■ **WORK INSTRUCTIONS**
When a line of the entries contains the word "Some", report that line.

■ **ENTRIES SHOWN**
* * * * * * * * *

(** C4 as stated fails: with the transfer client switched off, the user's
    resource entry is 500 s old and 1 is an index into it, and yet the
    message [1] is handled as a choice among the search results (here
    answered by the reply that the search results have expired). *)
Lemma digits_without_transfer_client :
  let self := with_resource_entry "u1" resolved_at_1000 plugin_cms_off in
  let w := world_of 1500 [] in
  live_resource self "u1" (time_src w (ticks w)) 1 /\
  talk (message_of "1") (self, w) =
    handle_resource_selection 1 "wechat" "u1" (self, w) /\
  trace (snd (snd (talk (message_of "1") (self, w)))) =
    [search_expired "wechat" "u1"] /\
  talk (message_of "1") (self, w) <>
    handle_resource_transfer 1 "wechat" "u1" (self, tick w).
Proof.
  intros self w. split; [| split; [| split]].
  - exists resolved_at_1000. split; [apply lookup_insert_eq|]. simpl. lia.
  - reflexivity.
  - reflexivity.
  - intros H. apply (f_equal (fun out => trace (snd (snd out)))) in H.
    vm_compute in H. discriminate.
Qed.

End Dispatch.

(** ** C10: a hit without tmdbid *)

Section MissingTmdbid.
Import NullbrSearch.

(** C10: when the selected hit has no tmdbid (the key is missing, or its
    value is null, 0 or empty), [get_resources_by_priority] and
    [handle_get_resources] post the error reply and nothing else happens:
    [self], and with it both caches, is unchanged, no client operation is
    called and no request is made. *)
Theorem no_tmdbid_no_fetch (d : list (string * json)) (number : Z)
    (rt channel userid : string) (cache : search_entry)
    (self : t) (w : world) :
  truthy (tmdbid_of d) = false ->
  get_resources_by_priority (JDict d) channel userid (self, w) =
    (Ok tt, (self, emit (missing_tmdbid channel userid) w)) /\
  (key_set (_api_key self) = true ->
   _user_search_cache self !! userid = Some cache ->
   time_src w (ticks w) - search_timestamp cache <= 3600 ->
   1 <= number <= Z.of_nat (length (results cache)) ->
   results cache !! Z.to_nat (number - 1) = Some (JDict d) ->
   handle_get_resources number rt channel userid (self, w) =
     (Ok tt, (self, emit (missing_tmdbid channel userid) (tick w)))).
Proof.
  intros Hno. unfold tmdbid_of in Hno. split.
  - unfold get_resources_by_priority, try_except, bind. simpl.
    rewrite Hno. reflexivity.
  - intros Hkey Hcache Hlive Hrange Hsel.
    pose proof (resources_reads_search_cache self w number rt channel userid
                  Hkey) as Hread.
    rewrite Hcache in Hread. destruct Hread as [_ Hread].
    rewrite (Hread Hlive (JDict d) Hrange Hsel).
    unfold resources_of_selection, try_except, bind. simpl.
    rewrite Hno. reflexivity.
Qed.

Lemma no_tmdbid_no_fetch_witness :
  let listed := with_search_entry "u1" listed_at_1000 plugin0 in
  get_resources_by_priority hit_no_tmdbid "wechat" "u1"
    (listed, world_of 2000 []) =
    (Ok tt, (listed, emit (missing_tmdbid "wechat" "u1") (world_of 2000 []))) /\
  handle_get_resources 2 "115" "wechat" "u1" (listed, world_of 2000 []) =
    (Ok tt,
     (listed, emit (missing_tmdbid "wechat" "u1") (tick (world_of 2000 [])))).
Proof.
  intros listed.
  destruct (no_tmdbid_no_fetch
              [("title", JStr "The Matrix"); ("media_type", JStr "movie");
               ("115-flg", JBool true); ("magnet-flg", JBool true)]
              2 "115" "wechat" "u1" listed_at_1000 listed (world_of 2000 [])
              eq_refl) as [Hwalk Hget].
  split; [exact Hwalk|].
  apply Hget.
  - reflexivity.
  - apply lookup_insert_eq.
  - simpl. lia.
  - simpl. lia.
  - reflexivity.
Defined.

End MissingTmdbid.

(** * The priority walk of [get_resources_by_priority] *)

Section PriorityWalk.
Import NullbrSearch.

Lemma calls_app (l l' : list event) : calls (l ++ l') = calls l ++ calls l'.
Proof. apply omap_app. Qed.

(** A lookup of the client returns, leaves the client and the network
    oracle as they are, records its call once, and what it returns is
    [None] or the body of an answer. *)
Lemma client_lookup_effect (k : media_kind) (tmdbid : json) (rt : string)
    (c : NullbrApiClient.t) (w : world) :
  exists v w1,
    lookup k tmdbid rt (c, w) = (Ok v, (c, w1)) /\
    net_src w1 = net_src w /\
    calls (trace w1) =
      calls (trace w) ++ [operation_call (lookup_op k tmdbid rt)] /\
    (v = JNull \/
     exists n resp, net_src w n = Response resp /\ body resp = Some v).
Proof.
  destruct k; unfold lookup, run_operation, lookup_op;
    unfold NullbrApiClient.get_movie_resources,
      NullbrApiClient.get_tv_resources, log_event, get_self, bind; simpl.
  all: destruct (key_set (NullbrApiClient._api_key c)); simpl.
  all: try (eexists _, _; split; [reflexivity|]; simpl;
            rewrite calls_app; auto).
  all: unfold try_except, bind; rewrite request_with_fallback_run; simpl.
  all: destruct (net_src w (sent w)) as [resp|tr] eqn:Hfirst; simpl.
  all: try (destruct tr; simpl;
            try destruct (net_src w (S (sent w))) as [resp|tr2] eqn:Hsecond;
            simpl).
  all: try (destruct (status_code resp =? 200); simpl;
            [unfold response_json; destruct (body resp) as [v|] eqn:Hbody;
             simpl
            |repeat (destruct (status_code resp =? _); simpl)]).
  all: eexists _, _; (split; [reflexivity|]); simpl;
    rewrite !calls_app; simpl; rewrite ?app_nil_r;
    (split; [reflexivity|]); (split; [reflexivity|]); eauto.
Qed.


(** Fetching a type for a hit: the plugin and the network oracle are as
    before, the call made is the one of the media type, and the answer is
    falsy or an object when the API answers with objects. *)
Lemma fetch_resources_effect (hit : list (string * json)) (ty : string)
    (self : t) (c : NullbrApiClient.t) (w : world) :
  _client self = Some c ->
  answers_are_objects w ->
  exists resources w1,
    fetch_resources (media_type_of hit) (tmdbid_of hit) ty (self, w) =
      (Ok resources, (self, w1)) /\
    net_src w1 = net_src w /\
    calls (trace w1) = calls (trace w) ++ fetch_call hit ty /\
    (truthy resources = false \/ exists d, resources = JDict d).
Proof.
  intros Hclient Hobjects.
  unfold fetch_resources, fetch_call.
  destruct (is_str (media_type_of hit) "movie").
  - destruct (client_lookup_effect Movie (tmdbid_of hit) ty c w)
      as (v & w1 & Hrun & Hnet & Hcalls & Hv).
    exists v, w1. unfold with_client; simpl. rewrite Hclient.
    unfold lookup, run_operation, lookup_op in Hrun. rewrite Hrun.
    repeat split; try assumption.
    destruct Hv as [->|(n & resp & Hn & Hbody)]; [left; reflexivity|].
    exact (Hobjects n resp v Hn Hbody).
  - destruct (is_str (media_type_of hit) "tv").
    + destruct (client_lookup_effect Tv (tmdbid_of hit) ty c w)
        as (v & w1 & Hrun & Hnet & Hcalls & Hv).
      exists v, w1. unfold with_client; simpl. rewrite Hclient.
      unfold lookup, run_operation, lookup_op in Hrun. rewrite Hrun.
      repeat split; try assumption.
      destruct Hv as [->|(n & resp & Hn & Hbody)]; [left; reflexivity|].
      exact (Hobjects n resp v Hn Hbody).
    + exists JNull, w. rewrite app_nil_r. repeat split. left; reflexivity.
Qed.

(** [getattr(self, f"_enable_{type}", True)] is the switch of the type
    when it has one, and [True] for any other type. *)
Lemma enable_flag_disabled (self : t) (ty : string) :
  enable_flag self ty = negb (disabled self ty).
Proof.
  unfold enable_flag, disabled.
  destruct (String.eqb_spec ty "115") as [->|_];
    [simpl; destruct (_enable_115 self); reflexivity|].
  destruct (String.eqb_spec ty "magnet") as [->|_];
    [simpl; destruct (_enable_magnet self); reflexivity|].
  destruct (String.eqb_spec ty "video") as [->|_];
    [simpl; destruct (_enable_video self); reflexivity|].
  destruct (String.eqb_spec ty "ed2k") as [->|_];
    [simpl; destruct (_enable_ed2k self); reflexivity|].
  reflexivity.
Qed.

Lemma tried_test (self : t) (hit : list (string * json)) (ty : string) :
  tried self hit ty = available hit ty && enable_flag self ty.
Proof. unfold tried. rewrite enable_flag_disabled. reflexivity. Qed.

Lemma answers_are_objects_net (w w1 : world) :
  net_src w1 = net_src w -> answers_are_objects w -> answers_are_objects w1.
Proof. intros Hnet H n resp v. rewrite Hnet. apply H. Qed.

(** The loop realises a walk, and ends as the walk says. *)
Lemma priority_walk_walked (hit : list (string * json))
    (channel userid : string) (self : t) (c : NullbrApiClient.t)
    (priority : list string) :
  _client self = Some c ->
  forall w, answers_are_objects w ->
  exists visited r w',
    walked self hit priority w visited r w' /\
    priority_walk (JDict hit) (title_of hit) (media_type_of hit)
      (tmdbid_of hit) channel userid priority (self, w) =
      loop_end (title_of hit) channel userid self r w' /\
    calls (trace w') =
      calls (trace w) ++ concat (map (fetch_call hit) visited).
Proof.
  intros Hclient.
  induction priority as [|ty rest IH]; intros w Hobjects.
  - exists [], None, w. split; [constructor|]. split; [reflexivity|].
    simpl. rewrite app_nil_r. reflexivity.
  - destruct (tried self hit ty) eqn:Htried.
    + destruct (fetch_resources_effect hit ty self c w Hclient Hobjects)
        as (resources & w1 & Hfetch & Hnet & Hcalls & Hshape).
      pose proof Htried as Htried'. rewrite tried_test in Htried'.
      apply andb_true_iff in Htried' as [Havailable Henabled].
      unfold available in Havailable.
      destruct (nonempty_bundle resources ty) eqn:Hbundle.
      * exists [ty], (Some (ty, resources)), w1.
        split; [eapply walked_win; eassumption|].
        split; [|simpl; rewrite app_nil_r; exact Hcalls].
        simpl. unfold bind at 1. simpl. rewrite Havailable. simpl.
        unfold bind at 1. simpl. rewrite Henabled. simpl.
        unfold bind at 1. rewrite Hfetch.
        destruct resources as [| | | | |d]; try discriminate Hbundle.
        simpl in Hbundle.
        destruct (truthy (JDict d)) eqn:Htruthy.
        -- unfold bind at 1. unfold bind at 1. simpl. rewrite Hbundle.
           simpl.
           destruct (dict_get d ty) as [v|] eqn:Hget; [|discriminate Hbundle].
           unfold bind at 1. simpl.
           destruct v; try discriminate Hbundle; reflexivity.
        -- destruct d; [discriminate Hbundle|discriminate Htruthy].
      * destruct (IH w1 (answers_are_objects_net w w1 Hnet Hobjects))
          as (visited & r & w' & Hwalk & Hrun & Hcalls').
        exists (ty :: visited), r, w'.
        split; [eapply walked_on; eassumption|].
        split.
        -- simpl. unfold bind at 1. simpl. rewrite Havailable. simpl.
           unfold bind at 1. simpl. rewrite Henabled. simpl.
           unfold bind at 1. rewrite Hfetch.
           destruct Hshape as [Hfalsy|(d & ->)].
           ++ rewrite Hfalsy. unfold bind at 1. simpl. exact Hrun.
           ++ simpl in Hbundle.
              destruct (truthy (JDict d)).
              ** unfold bind at 1. unfold bind at 1. simpl.
                 rewrite Hbundle. simpl. exact Hrun.
              ** unfold bind at 1. simpl. exact Hrun.
        -- rewrite Hcalls', Hcalls. simpl. rewrite app_assoc. reflexivity.
    + destruct (IH w Hobjects) as (visited & r & w' & Hwalk & Hrun & Hcalls').
      exists visited, r, w'.
      split; [apply walked_skip; assumption|].
      split; [|exact Hcalls'].
      simpl. unfold bind at 1. simpl.
      rewrite tried_test in Htried. unfold available in Htried.
      destruct (truthy (from_option id JNull (dict_get hit (ty ++ "-flg"))));
        simpl in *.
      * unfold bind at 1. simpl. rewrite Htried. simpl. exact Hrun.
      * exact Hrun.
Qed.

* * * * * * * * *

■ **THE ANSWER**
   _user_search_cache self !! userid = Some cache ->
   results cache !! Z.to_nat (number - 1) = Some (JDict d) ->
     exists n resp, net_src w n = Response resp /\ body resp = Some v).
  _client self = Some c ->
  _client self = Some c ->
      * exists [ty], (Some (ty, resources)), w1.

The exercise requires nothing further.